- TASK DESCRIPTION
Only one stretch of the listing below is wanted. Begin at the line that has "unfold Size, gets.", stop after the line that has "pose proof (refines_run", and repeat every line in between exactly.

——————————

(* ===== verification/Stack.v ===== *)
(** * Stack: the bounded stack of ints

    Models cmake_make_gtest_cppunit/Stack.h and Stack.cpp. [top_] is a size_t
    that holds SIZE_MAX when the stack is empty. *)

From S2P Require Import Prelude Refinement.

Record Stack : Type := mkStack {
  buffer_ : option (list (option Z));
  stack_size_ : Z;
  top_ : Z
}.

Abbreviation sobj := (obj False Stack).

(** sizeof(int) *)
Definition isize : Z := 4.

(** [size_t(-1)] *)
Definition none : Z := u64 (-1).

Section Stack.
Context {Al : Allocator}.

Definition Stack_ctor (stack_size : Z) : M sobj unit :=
  put_self (mkStack None stack_size none) ;;
  let! p := new_array stack_size isize in
  let! b := memset 0 (Some p) (u64 (isize * stack_size)) isize in
  put_self (mkStack (Some b) stack_size none).

Definition Stack_dtor : M sobj unit := release NewArray DeleteArray.

Definition Push (val : Z) : M sobj unit :=
  let! o := get in
  let s := self o in
  if bool_decide (u64 (top_ s + 1) >= stack_size_ s) then throw (runtime_error "stack overflow")
  else
    let t := u64 (top_ s + 1) in
    let! b := store (buffer_ s) t val in
    put_self (mkStack (Some b) (stack_size_ s) t).

Definition Size : M sobj Z := gets (λ o, u64 (top_ (self o) + 1)).

Definition Pop : M sobj Z :=
  let! o := get in
  let s := self o in
  if bool_decide (top_ s = none) then throw (runtime_error "stack underflow")
  else
    let! v := load (buffer_ s) (top_ s) in
    put_self (mkStack (buffer_ s) (stack_size_ s) (u64 (top_ s - 1))) ;;
    ret v.

Definition Top : M sobj Z := let! o := get in load (buffer_ (self o)) (top_ (self o)).

Definition Empty : M sobj bool := gets (λ o, bool_decide (top_ (self o) = none)).

(** [for (int i = 0; i <= top_; ++i)] *)
Fixpoint Display_loop (fuel : nat) (i : Z) : M sobj unit :=
  match fuel with
  | O => no_fuel
  | S fuel' =>
      let! o := get in
      if bool_decide (u64 i <= top_ (self o)) then
        let! v := load (buffer_ (self o)) i in
        emit [OInt v; OStr "	"] ;;
        let! i := int_arith (i + 1) in
        Display_loop fuel' i
      else ret tt
  end.
(** Every round reads one more cell, so the block bounds the rounds. *)
Definition Display : M sobj unit :=
  let! o := get in
  Display_loop (S (S (length (default [] (buffer_ (self o)))))) 0 ;;
  emit [OEndl].

(** ** The abstract bounded stack, top first *)

Inductive op : Type := OpPush (v : Z) | OpPop | OpTop | OpSize | OpEmpty.

Definition impl (c : op) : M sobj answer :=
  match c with
  | OpPush v => observed (λ _, Done) (Push v)
  | OpPop => observed Value Pop
  | OpTop => observed Value Top
  | OpSize => observed Value Size
  | OpEmpty => observed Flag Empty
  end.

Definition spec (n : Z) (c : op) (l : list Z) : option (answer * list Z) :=
  match c with
  | OpPush v => if bool_decide (Z.of_nat (length l) < n) then Some (Done, v :: l)
                else Some (Thrown (runtime_error "stack overflow"), l)
  | OpPop => match l with
             | [] => Some (Thrown (runtime_error "stack underflow"), l)
             | v :: l' => Some (Value v, l')
             end
  | OpTop => match l with [] => None | v :: _ => Some (Value v, l) end
  | OpSize => Some (Value (Z.of_nat (length l)), l)
  | OpEmpty => Some (Flag (bool_decide (l = [])), l)
  end.

(** [n] cells, the first ones holding the elements, bottom first. *)
Definition stands_for (n : Z) (l : list Z) (o : sobj) : Prop :=
  ∃ rest,
    self o = mkStack (Some ((Some <$> rev l) ++ rest)) n (u64 (Z.of_nat (length l) - 1)) ∧
    n = Z.of_nat (length l + length rest) ∧ n * isize ≤ PTRDIFF_MAX.

Lemma u64_pred_nat (k : nat) :
  Z.of_nat k < 2 ^ 62 → u64 (u64 (Z.of_nat k - 1) + 1) = Z.of_nat k.
Proof.
  intros H. destruct k as [|k]; [done|].
  rewrite (u64_small (_ - 1)), u64_small by lia. lia.
Qed.
Lemma top_none (k : nat) : Z.of_nat k < 2 ^ 62 → u64 (Z.of_nat k - 1) = none ↔ k = O.
Proof.
  intros H. destruct k as [|k]; [done|]. rewrite u64_small by lia.
  change none with (2 ^ 64 - 1). lia.
Qed.

(** The cell that [top_] counts. *)
Lemma load_top (v : Z) (l : list Z) rest (o : sobj) :
  Z.of_nat (S (length l)) < 2 ^ 62 →
  load (Some ((Some <$> rev l ++ [v]) ++ rest)) (u64 (Z.of_nat (S (length l)) - 1)) o = Ret v o.
Proof.
  intros Hl. unfold load. rewrite (u64_small (_ - 1)) by lia.
  replace (Z.of_nat (S (length l)) - 1) with (Z.of_nat (length l)) by lia.
  rewrite zget_nat, fmap_app, <-app_assoc. simpl.
  by rewrite list_lookup_middle by (rewrite length_fmap, length_rev; done).
Qed.

#[export] Instance Stack_refines n : Refines impl (spec n) (stands_for n).
Proof.
  intros c l o (rest & E & Hn & Hmax).
  assert (Z.of_nat (length l) < 2 ^ 62) as Hl by (unfold isize, PTRDIFF_MAX in *; lia).
  assert (length (Some <$> rev l) = length l) as Hrev by by rewrite length_fmap, length_rev.
  destruct c as [v| | | |]; simpl.
  - case_bool_decide as Hlt.
    + destruct rest as [|x rest]; [simpl in Hn; lia|].
      eexists. split.
      { apply (observed_ret (λ _, Done) _ _ tt). unfold Push, bind, get. rewrite E. simpl.
        rewrite u64_pred_nat by done. rewrite bool_decide_eq_false_2 by lia.
        unfold store. rewrite zset_nat by (rewrite length_app; simpl; lia). reflexivity. }
      exists rest. simpl. rewrite fmap_app, <-app_assoc. simpl.
      rewrite insert_app_r_alt by lia. rewrite Hrev, Nat.sub_diag. simpl.
      split; [|simpl in Hn; split; [lia|done]]. f_equal.
      rewrite u64_small by lia. lia.
    + exists o. split; [|by exists rest].
      apply observed_exc. unfold Push, bind, get. rewrite E. simpl.
      rewrite u64_pred_nat by done. by rewrite bool_decide_eq_true_2 by lia.
  - destruct l as [|v l].
    + exists o. split; [|by exists rest].
      apply observed_exc. unfold Pop, bind, get. rewrite E. done.
    + eexists. split.
      { apply (observed_ret Value). unfold Pop. unfold bind at 1, get.
        rewrite E. cbn [top_ buffer_ stack_size_ rev length].
        rewrite bool_decide_eq_false_2 by (rewrite top_none; simpl in *; lia).
        rewrite (bind_eq_ret _ _ _ _ _ (load_top v l rest o Hl)). reflexivity. }
      exists (Some v :: rest). simpl in *. rewrite fmap_app, <-app_assoc. simpl.
      split; [|split; [lia|done]]. f_equal. rewrite (u64_small (Z.of_nat (S _) - 1)) by lia. f_equal. lia.
  - destruct l as [|v l].
    + exists OutOfBounds. apply observed_undef. unfold Top, bind, get, load. rewrite E. simpl.
      rewrite zget_None; [done|]. right. change (u64 (Z.of_nat 0 - 1)) with (2 ^ 64 - 1).
      simpl in Hn. unfold isize, PTRDIFF_MAX in Hmax. lia.
    + exists o. split; [|by exists rest].
      apply observed_ret. unfold Top, bind, get. rewrite E. exact (load_top v l rest o Hl).
  - exists o. split; [|by exists rest]. apply (observed_ret Value). unfold Size, gets.
    rewrite E. simpl. by rewrite u64_pred_nat.
  - exists o. split; [|by exists rest]. apply (observed_ret Flag). unfold Empty, gets.
    rewrite E. simpl. do 2 f_equal. apply bool_decide_ext. rewrite top_none by done.
    destruct l; simpl; split; intros; done || lia.
Qed.

Lemma Stack_ctor_stands_for n (o : sobj) :
  0 ≤ n → n * isize ≤ PTRDIFF_MAX → can_alloc (n * isize) = true →
  ∃ o', Stack_ctor n o = Ret tt o' ∧ stands_for n [] o'.
Proof.
  intros Hn Hmax Ha. unfold Stack_ctor, bind, put_self, modify, new_array.
  rewrite bool_decide_eq_false_2 by lia. rewrite Ha. unfold ret, memset.
  rewrite u64_small by (unfold isize, PTRDIFF_MAX in *; lia).
  rewrite Z.mul_comm, Z.div_mul by done. rewrite length_replicate, decide_True by lia.
  eexists. split; [reflexivity|].
  exists (replicate (Z.to_nat n) (Some 0)). simpl.
  rewrite drop_ge by (rewrite length_replicate; lia). rewrite app_nil_r, length_replicate.
  split; [done|]. split; [lia|done].
Qed.

(** C1. A Stack built for [n] ints behaves, over every history of calls, as the
    abstract stack bounded by [n]: same values, same exceptions and same state,
    and undefined exactly where the history reads the top of an empty stack. *)
Theorem Stack_history n (o : sobj) ops :
  0 ≤ n → n * isize ≤ PTRDIFF_MAX → can_alloc (n * isize) = true →
  match run_spec (spec n) ops [] with
  | Some (answers, l) =>
      ∃ o', (Stack_ctor n ;; run_impl impl ops) o = Ret answers o' ∧ stands_for n l o'
  | None => ∃ u, (Stack_ctor n ;; run_impl impl ops) o = Undef u
  end.
Proof.
  intros Hn Hmax Ha. destruct (Stack_ctor_stands_for n o Hn Hmax Ha) as (o1 & E1 & H1).
  pose proof (refines_run impl (spec n) (stands_for n) ops [] o1 H1) as Hrun.
  rewrite (bind_eq_ret _ _ _ _ _ E1). exact Hrun.
Qed.

(** What Display prints of a stack, bottom first. *)
Definition printed (l : list Z) : list (out False) := l ≫= λ v, [OInt v; OStr "	"].
Definition with_output (c : list (out False)) (o : sobj) : sobj :=
  mkObj (self o) (reports o) (cout o ++ c).

Lemma Display_loop_prints n l m : ∀ fuel i o,
  stands_for n l o → Z.of_nat (length l) ≤ INT_MAX → l ≠ [] →
  (i + m = length l)%nat → (m < fuel)%nat →
  Display_loop fuel (Z.of_nat i) o = Ret tt (with_output (printed (drop i (rev l))) o).
Proof.
  induction m as [|m IH]; intros [|fuel] i o Ho Hl Hne Hi Hf; try lia;
    pose proof Ho as (rest & E & Hn & Hmax); unfold INT_MAX in *;
    assert (0 < length l)%nat by (destruct l; [done|simpl; lia]);
    cbn [Display_loop]; unfold bind at 1, get; rewrite E; cbn [top_ buffer_];
    rewrite (u64_small (_ - 1)), u64_small by lia.
  - rewrite bool_decide_eq_false_2 by lia. rewrite drop_ge by (rewrite length_rev; lia).
    unfold with_output, printed. simpl. rewrite app_nil_r. by destruct o.
  - rewrite bool_decide_eq_true_2 by lia.
    pose proof (lookup_lt_is_Some_2 (rev l) i ltac:(rewrite length_rev; lia)) as [v Hv].
    unfold load. rewrite zget_nat, lookup_app_l by (rewrite length_fmap, length_rev; lia).
    rewrite list_lookup_fmap, Hv. cbn [fmap option_fmap option_map].
    rewrite bind_ret_l. unfold emit. unfold bind at 1, modify.
    rewrite (bind_eq_ret _ _ _ _ _ (int_arith_small (Z.of_nat i + 1) _ ltac:(unfold INT_MIN, INT_MAX; lia))).
    replace (Z.of_nat i + 1) with (Z.of_nat (S i)) by lia.
    rewrite IH; [|by exists rest|done|done|lia|lia]. f_equal.
    rewrite (drop_S _ _ _ Hv). unfold with_output, printed. simpl.
    by rewrite <-app_assoc.
Qed.

(** Display of a non-empty stack prints its elements, bottom first, each
    followed by a tab, and a line end, and leaves the stack as it was. *)
Theorem Display_prints n l o :
  stands_for n l o → l ≠ [] → Z.of_nat (length l) ≤ INT_MAX →
  Display o = Ret tt (with_output (printed (rev l) ++ [OEndl]) o).
Proof.
  intros Ho Hne Hl. pose proof Ho as (rest & E & Hn & Hmax).
  unfold Display, bind at 1, get. rewrite E. simpl default.
  erewrite bind_eq_ret by (apply (Display_loop_prints n l (length l) _ 0);
    [done..|rewrite length_app, length_fmap, length_rev; lia]).
  unfold emit, modify, with_output. simpl. by rewrite app_assoc.
Qed.

Lemma Display_loop_overruns n m : ∀ fuel i (o : sobj),
  stands_for n [] o → n ≤ INT_MAX → Z.of_nat i + Z.of_nat m = n → (m < fuel)%nat →
  ∃ u, Display_loop fuel (Z.of_nat i) o = Undef u.
Proof.
  induction m as [|m IH]; intros [|fuel] i o Ho Hmax Hi Hf; try lia;
    pose proof Ho as (rest & E & Hn & Hlim); simpl in Hn; unfold INT_MAX in *;
    cbn [Display_loop]; unfold bind at 1, get; rewrite E; cbn [top_ buffer_ length];
    change (u64 (Z.of_nat 0 - 1)) with (2 ^ 64 - 1);
    rewrite bool_decide_eq_true_2 by (rewrite u64_small by lia; lia); unfold load; simpl.
  - rewrite zget_None by lia. by exists OutOfBounds.
  - pose proof (lookup_lt_is_Some_2 rest i ltac:(lia)) as [[v|] Hv]; rewrite zget_nat, Hv.
    + rewrite bind_ret_l. unfold emit. unfold bind at 1, modify.
      rewrite (bind_eq_ret _ _ _ _ _ (int_arith_small (Z.of_nat i + 1) _ ltac:(unfold INT_MIN, INT_MAX; lia))).
      replace (Z.of_nat i + 1) with (Z.of_nat (S i)) by lia.
      apply IH; [by exists rest|done|lia..].
    + by exists Indeterminate.
Qed.

(** On an empty stack Display compares its counter with SIZE_MAX and runs
    off the end of the block: no output is ever completed. *)
Theorem Display_empty_overruns n o :
  stands_for n [] o → n ≤ INT_MAX → ∃ u, Display o = Undef u.
Proof.
  intros Ho Hmax. pose proof Ho as (rest & E & Hn & _).
  destruct (Display_loop_overruns n (length rest) (S (S (length rest))) 0 o)
    as (u & Eu); [done|done|simpl in *; lia|lia|].
  exists u. unfold Display, bind at 1, get. rewrite E. simpl default. simpl app.
  unfold bind. change 0 with (Z.of_nat 0). by rewrite Eu.
Qed.
End Stack.

(** ** Witnesses *)

Definition unlimited : Allocator := λ _, true.
Definition fresh : sobj := mkObj (mkStack None 0 0) [] [].
Definition two : sobj := mkObj (mkStack (Some [Some 5; Some 10; Some 0]) 3 1) [] [].
Definition nothing : sobj := mkObj (mkStack (Some [Some 0; Some 0]) 2 none) [] [].

Lemma Stack_history_witness :
  let ops := [OpPush 5; OpPush 10; OpPush 20; OpTop; OpPop; OpPop; OpSize; OpPop; OpPop; OpEmpty] in
  ∃ o', (Stack_ctor (Al:=unlimited) 2 ;; run_impl impl ops) fresh =
    Ret [Done; Done; Thrown (runtime_error "stack overflow"); Value 10; Value 10; Value 5;
         Value 0; Thrown (runtime_error "stack underflow");
         Thrown (runtime_error "stack underflow"); Flag true] o' ∧ stands_for 2 [] o'.
Proof.
  intros ops. apply (Stack_history (Al:=unlimited) 2 fresh ops);
    [vm_compute; discriminate|vm_compute; discriminate|reflexivity].
Defined.
Lemma Display_prints_witness :
  Display two = Ret tt (with_output [OInt 5; OStr "	"; OInt 10; OStr "	"; OEndl] two).
Proof.
  apply (Display_prints 3 [10; 5] two); [|discriminate|vm_compute; discriminate].
  exists [Some 0]. split; [reflexivity|]. split; [reflexivity|vm_compute; discriminate].
Defined.
Lemma Display_empty_overruns_witness : ∃ u, Display nothing = Undef u.
Proof.
  apply (Display_empty_overruns 2 nothing); [|vm_compute; discriminate].
  exists [Some 0; Some 0]. split; [reflexivity|]. split; [reflexivity|vm_compute; discriminate].
Defined.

——————————

- YOUR SOLUTION
  - exists o. split; [|by exists rest]. apply (observed_ret Value). unfold Size, gets.
    rewrite E. simpl. by rewrite u64_pred_nat.
  - exists o. split; [|by exists rest]. apply (observed_ret Flag). unfold Empty, gets.
    rewrite E. simpl. do 2 f_equal. apply bool_decide_ext. rewrite top_none by done.
    destruct l; simpl; split; intros; done || lia.
Qed.

Lemma Stack_ctor_stands_for n (o : sobj) :
  0 ≤ n → n * isize ≤ PTRDIFF_MAX → can_alloc (n * isize) = true →
  ∃ o', Stack_ctor n o = Ret tt o' ∧ stands_for n [] o'.
Proof.
  intros Hn Hmax Ha. unfold Stack_ctor, bind, put_self, modify, new_array.
  rewrite bool_decide_eq_false_2 by lia. rewrite Ha. unfold ret, memset.
  rewrite u64_small by (unfold isize, PTRDIFF_MAX in *; lia).
  rewrite Z.mul_comm, Z.div_mul by done. rewrite length_replicate, decide_True by lia.
  eexists. split; [reflexivity|].
  exists (replicate (Z.to_nat n) (Some 0)). simpl.
  rewrite drop_ge by (rewrite length_replicate; lia). rewrite app_nil_r, length_replicate.
  split; [done|]. split; [lia|done].
Qed.

(** C1. A Stack built for [n] ints behaves, over every history of calls, as the
    abstract stack bounded by [n]: same values, same exceptions and same state,
    and undefined exactly where the history reads the top of an empty stack. *)
Theorem Stack_history n (o : sobj) ops :
  0 ≤ n → n * isize ≤ PTRDIFF_MAX → can_alloc (n * isize) = true →
  match run_spec (spec n) ops [] with
  | Some (answers, l) =>
      ∃ o', (Stack_ctor n ;; run_impl impl ops) o = Ret answers o' ∧ stands_for n l o'
  | None => ∃ u, (Stack_ctor n ;; run_impl impl ops) o = Undef u
  end.
Proof.
  intros Hn Hmax Ha. destruct (Stack_ctor_stands_for n o Hn Hmax Ha) as (o1 & E1 & H1).
  pose proof (refines_run impl (spec n) (stands_for n) ops [] o1 H1) as Hrun.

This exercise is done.